La chaîne de restauration rapide Quick a décidé de pousser ses pions dans le marché de la nourriture hallal, en étendant le nombre de restaurants
proposant des menus conformes aux prescriptions du Coran. 14 nouveaux Quick, dont 10 en Ile-de France (sur 470 établissements en France) seront donc strictly Hallal. Pas de problème,
puisqu’il s’agit là d’une affaire privée, qui cherche, et réussit apparemment, à capter une nouvelle clientèle. Sauf que, comme le remarque le maire Europe Ecologie de Sevran
Stéphane Gattignon, l’actionnaire unique de Quick n’est autre que la Caisse des dépôts et consignation.
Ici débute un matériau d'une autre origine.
(* ===== verification/TLSConfig.v ===== *)
(** TLS configuration with rotation of certificates and OCSP: [src/auth/tls/config.go].

    Files, certificates, the HTTP client and OCSP are a class; what the package keeps
    about its configuration, its channels and its goroutines is modelled. *)
From S2P Require Import Prelude GoString.

(** * Libraries

    [FS] is the state of the file system; a pair of certificate and key holds the
    DER form of its chain, leaf first. *)
Class TLSLib (FS Raw X509 Cert Pool : Type) : Type := {
  LoadX509KeyPair : FS -> string -> string -> result string Cert;
  ReadFile : FS -> string -> result string string;
  Stat : FS -> string -> bool;
  AppendCertsFromPEM : string -> option Pool;
  leaf_raw : Cert -> Raw;
  rest_raw : Cert -> list Raw;
  ParseCertificate : Raw -> result string X509;
  ParseCertificates : Raw -> result string (list X509);
  NotAfter : X509 -> Z;
  OCSPServer : X509 -> list string;
  CreateRequest : X509 -> X509 -> result string string;
  Post : string -> string -> result string string;
  ReadAll : string -> result string string;
  ParseResponse : string -> result string Z;
  Join : string -> string -> string;
  Join_file dir file : file <> "" -> Join dir file <> "" }.

(** [tls.ClientAuthType], [tls.VersionTLS12] and [13], the statuses of OCSP. *)
Definition NoClientCert : Z := 0.
Definition VersionTLS12 : Z := 771.
Definition VersionTLS13 : Z := 772.
Definition ocsp_Good : Z := 0.
Definition ocsp_Revoked : Z := 1.
Definition ocsp_Unknown : Z := 2.

(** * Configurations *)

(** [tls.Config], the fields that are set. *)
Record tls_Config (Cert Pool : Type) : Type := {
  c_MinVersion : Z; c_MaxVersion : Z; c_CipherSuites : list Z; c_ClientAuth : Z; Certificates : list Cert;
  RootCAs : option Pool; ClientCAs : option Pool; VerifyConnection : bool; c_ServerName : string }.
Arguments Certificates {Cert Pool} t.
Arguments RootCAs {Cert Pool} t.
Arguments ClientCAs {Cert Pool} t.
Arguments VerifyConnection {Cert Pool} t.
Arguments c_ClientAuth {Cert Pool} t.
Arguments c_MinVersion {Cert Pool} t.
Arguments c_MaxVersion {Cert Pool} t.
Arguments c_CipherSuites {Cert Pool} t.

(** The settings of a [TLSConfig], which its user sets. *)
Record settings : Type := {
  CertFile : string; KeyFile : string; CAFile : string; ClientAuth : Z; ServerName : string; MinVersion : Z; MaxVersion : Z;
  EnableOCSP : bool; CipherSuites : list Z; RotationInterval : Z; OCSPCheckInterval : Z; ExpiryWarningPeriod : Z }.

(** The cipher suites by their numbers. *)
Definition DefaultSettings : settings := {|
  CertFile := ""; KeyFile := ""; CAFile := ""; ClientAuth := NoClientCert; ServerName := "";
  MinVersion := VersionTLS12; MaxVersion := VersionTLS13; EnableOCSP := false;
  CipherSuites := [49196; 49200; 52393; 52392; 49195; 49199];
  RotationInterval := 5 * Minute; OCSPCheckInterval := 6 * Hour; ExpiryWarningPeriod := 7 * 24 * Hour |}.

(** What is printed. *)
Inductive log_line : Type :=
| ParseFailed (e : string) | Expired (path : string) | Expiring (remaining : Z) (path : string)
| ReloadFailed (e : string) | FileReloadFailed (e : string) | FileReloaded | CertificateUpdated
| CAReadFailed (e : string) | CAParseFailed | CAListFailed | NoIssuer | RequestFailed (e : string) | QueryFailed (e : string)
| IssuerParseFailed (e : string) | StatusGood | StatusRevoked (path : string) | StatusUnknown | NoOCSPServer.

Section TLS.
Context {FS Raw X509 Cert Pool : Type} `{!TLSLib FS Raw X509 Cert Pool}.
Abbreviation config := (tls_Config Cert Pool).
Implicit Types (s : settings) (fs : FS).

Definition checkCertExpiry (now : Z) (cert : Cert) s : list log_line :=
  match ParseCertificate (leaf_raw cert) with
  | Err e => [ParseFailed e]
  | Ok leaf =>
      if now >? NotAfter leaf then [Expired (CertFile s)]
      else if now + ExpiryWarningPeriod s >? NotAfter leaf then [Expiring (time_sub (NotAfter leaf) now) (CertFile s)] else []
  end.

(** The two parts of [buildConfig] that can fail: the certificate and the pool. *)
Definition load_certificate (now : Z) fs s : list log_line * result string (list Cert) :=
  if negb (CertFile s =? "")%string && negb (KeyFile s =? "")%string
  then match LoadX509KeyPair fs (CertFile s) (KeyFile s) with
       | Err e => ([], Err ("加载证书失败: " ++ e)%string)
       | Ok cert => (checkCertExpiry now cert s, Ok [cert])
       end
  else ([], Ok []).

Definition load_pool fs s : result string (option Pool) :=
  if (CAFile s =? "")%string then Ok None
  else match ReadFile fs (CAFile s) with
       | Err e => Err ("读取CA证书失败: " ++ e)%string
       | Ok caCert => match AppendCertsFromPEM caCert with
                      | None => Err "解析CA证书失败"
                      | Some pool => Ok (Some pool)
                      end
       end.

Definition buildConfig (now : Z) fs s : list log_line * result string config :=
  match load_certificate now fs s with
  | (ls, Err e) => (ls, Err e)
  | (ls, Ok certs) =>
      match load_pool fs s with
      | Err e => (ls, Err e)
      | Ok pool =>
          (ls, Ok {| c_MinVersion := MinVersion s; c_MaxVersion := MaxVersion s; c_CipherSuites := CipherSuites s;
                     c_ClientAuth := ClientAuth s; Certificates := certs; RootCAs := pool; ClientCAs := pool;
                     VerifyConnection := EnableOCSP s; c_ServerName := "" |})
      end
  end.

Definition set_ServerName (name : string) (c : config) : config :=
  {| c_MinVersion := c_MinVersion c; c_MaxVersion := c_MaxVersion c; c_CipherSuites := c_CipherSuites c; c_ClientAuth := c_ClientAuth c;
     Certificates := Certificates c; RootCAs := RootCAs c; ClientCAs := ClientCAs c; VerifyConnection := VerifyConnection c;
     c_ServerName := name |}.

(** * The object and its goroutines

    Channels live in a heap, [true] once closed; a channel field may be nil.
    [changes] is the number of messages in [certChangeChan], whose capacity is 1.
    [loops] has the goroutines of the rotation loops: not yet begun, or begun with or
    without an OCSP ticker. [activity]: what a loop, [inl k], is about to do within a
    turn, and an automatic rotation, [inr j], before it returns; a configuration is built
    without the lock and stored later. *)
Inductive wake : Type := Tick | FileEvent (name : string) | Changed.

Inductive doing : Type := Storing (w : option wake) (c : config) | Notifying (w : option wake) | Checking.

Record TLSConfig : Type := {
  set : settings; currentConfig : option config; stopRotation : option nat; has_changes : bool; changes : nat;
  channels : list bool; loops : gmap nat (option bool); next_loop : nat; printed : list log_line;
  activity : gmap (nat + nat) doing }.

Definition DefaultTLSConfig : TLSConfig := {|
  set := DefaultSettings; currentConfig := None; stopRotation := Some 0%nat; has_changes := true; changes := 0;
  channels := [false]; loops := ∅; next_loop := 0; printed := []; activity := ∅ |}.

Implicit Type t : TLSConfig.

Definition log (ls : list log_line) t : TLSConfig := {|
  set := set t; currentConfig := currentConfig t; stopRotation := stopRotation t; has_changes := has_changes t; changes := changes t;
  channels := channels t; loops := loops t; next_loop := next_loop t; printed := printed t ++ ls; activity := activity t |}.
Definition set_current (c : config) t : TLSConfig := {|
  set := set t; currentConfig := Some c; stopRotation := stopRotation t; has_changes := has_changes t; changes := changes t;
  channels := channels t; loops := loops t; next_loop := next_loop t; printed := printed t; activity := activity t |}.
Definition set_settings s t : TLSConfig := {|
  set := s; currentConfig := currentConfig t; stopRotation := stopRotation t; has_changes := has_changes t; changes := changes t;
  channels := channels t; loops := loops t; next_loop := next_loop t; printed := printed t; activity := activity t |}.
Definition set_changes (n : nat) t : TLSConfig := {|
  set := set t; currentConfig := currentConfig t; stopRotation := stopRotation t; has_changes := has_changes t; changes := n;
  channels := channels t; loops := loops t; next_loop := next_loop t; printed := printed t; activity := activity t |}.
Definition set_stop (stop : option nat) (chs : list bool) t : TLSConfig := {|
  set := set t; currentConfig := currentConfig t; stopRotation := stop; has_changes := has_changes t; changes := changes t;
  channels := chs; loops := loops t; next_loop := next_loop t; printed := printed t; activity := activity t |}.
Definition set_loops (l : gmap nat (option bool)) (n : nat) t : TLSConfig := {|
  set := set t; currentConfig := currentConfig t; stopRotation := stopRotation t; has_changes := has_changes t; changes := changes t;
  channels := channels t; loops := l; next_loop := n; printed := printed t; activity := activity t |}.

Definition set_activity (a : gmap (nat + nat) doing) t : TLSConfig := {|
  set := set t; currentConfig := currentConfig t; stopRotation := stopRotation t; has_changes := has_changes t; changes := changes t;
  channels := channels t; loops := loops t; next_loop := next_loop t; printed := printed t; activity := a |}.

(** Whether a receive from a channel field is ready: a nil one never is. *)
Definition is_closed t : bool := match stopRotation t with Some ch => default false (channels t !! ch) | None => false end.

Definition startRotation t : TLSConfig :=
  let t := if is_closed t then set_stop (Some (length (channels t))) (channels t ++ [false]) t else t in
  set_loops (<[next_loop t := None]> (loops t)) (S (next_loop t)) t.

(** Closing a nil or a closed channel panics. *)
Definition stopRotationMonitor t : outcome TLSConfig :=
  match stopRotation t with
  | None => Panics
  | Some ch => if is_closed t then Panics else Returns (set_stop (Some ch) (<[ch := true]> (channels t)) t)
  end.

Definition SetupServerConfig (now : Z) fs t : result string config * TLSConfig :=
  match buildConfig now fs (set t) with
  | (ls, Err e) => (Err e, log ls t)
  | (ls, Ok c) => (Ok c, startRotation (set_current c (log ls t)))
  end.

Definition SetupClientConfig (now : Z) fs t : result string config * TLSConfig :=
  match buildConfig now fs (set t) with
  | (ls, Err e) => (Err e, log ls t)
  | (ls, Ok c) =>
      let c := if (ServerName (set t) =? "")%string then c else set_ServerName (ServerName (set t)) c in
      (Ok c, startRotation (set_current c (log ls t)))
  end.

(** The credentials hold a copy of the configuration. *)
Definition ToGRPCOptions (now : Z) fs t : result string config * TLSConfig :=
  if ClientAuth (set t) =? NoClientCert then SetupClientConfig now fs t else SetupServerConfig now fs t.

(** The message that the configuration has changed; the channel may be full. *)
Definition notify t : TLSConfig := if has_changes t && (changes t =? 0)%nat then set_changes 1 t else t.

(** [reloadConfig] when nothing else runs; its parts are steps below. *)
Definition reloadConfig (now : Z) fs t : option string * TLSConfig :=
  match buildConfig now fs (set t) with
  | (ls, Err e) => (Some e, log ls t)
  | (ls, Ok c) => (None, notify (set_current c (log ls t)))
  end.

(** ** OCSP *)

Definition queryOCSPStatus (server request : string) : result string Z :=
  match Post server request with
  | Err e => Err e
  | Ok body => match ReadAll body with Err e => Err e | Ok body => ParseResponse body end
  end.

Inductive verify_error : Type := ChainNotVerified | RequestNotMade (e : string) | Revoked.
La CDC, « garante de l’épargne des Français », vient donc à l’appui non
seulement de la promotion des aliments « trop gras, trop salés, trop sucrés » que l’Etat combat à force de millions en publcité, mais aussi d’une promotion de la consommation
communaitaire. C’est la énième péripétie de la CDC et de Quick qui a mal commencé en 2006, lorsque la Caisse a racheté la chaîne de restauration en 2006 à Albert Frères, milliardaire, belge
et ami de Sarkozy, pour la somme de 800 millions d’euros. Une vente contestée dès le départ. D'abord parce qu'on ne voit pas l'intérêt stratégique d'un tel investissement, au regard des
besoins d'entreprises française de pointes. Ensuite pour son prix. Selon le sénateur socialiste Martial Bourquin, la CDC pourrait l'avoir surpayé Quick de 150 millions. Depuis lors la CDC n’a
pas réussi à revendre la chaîne. En affaires, cela s’appelle se faire coller.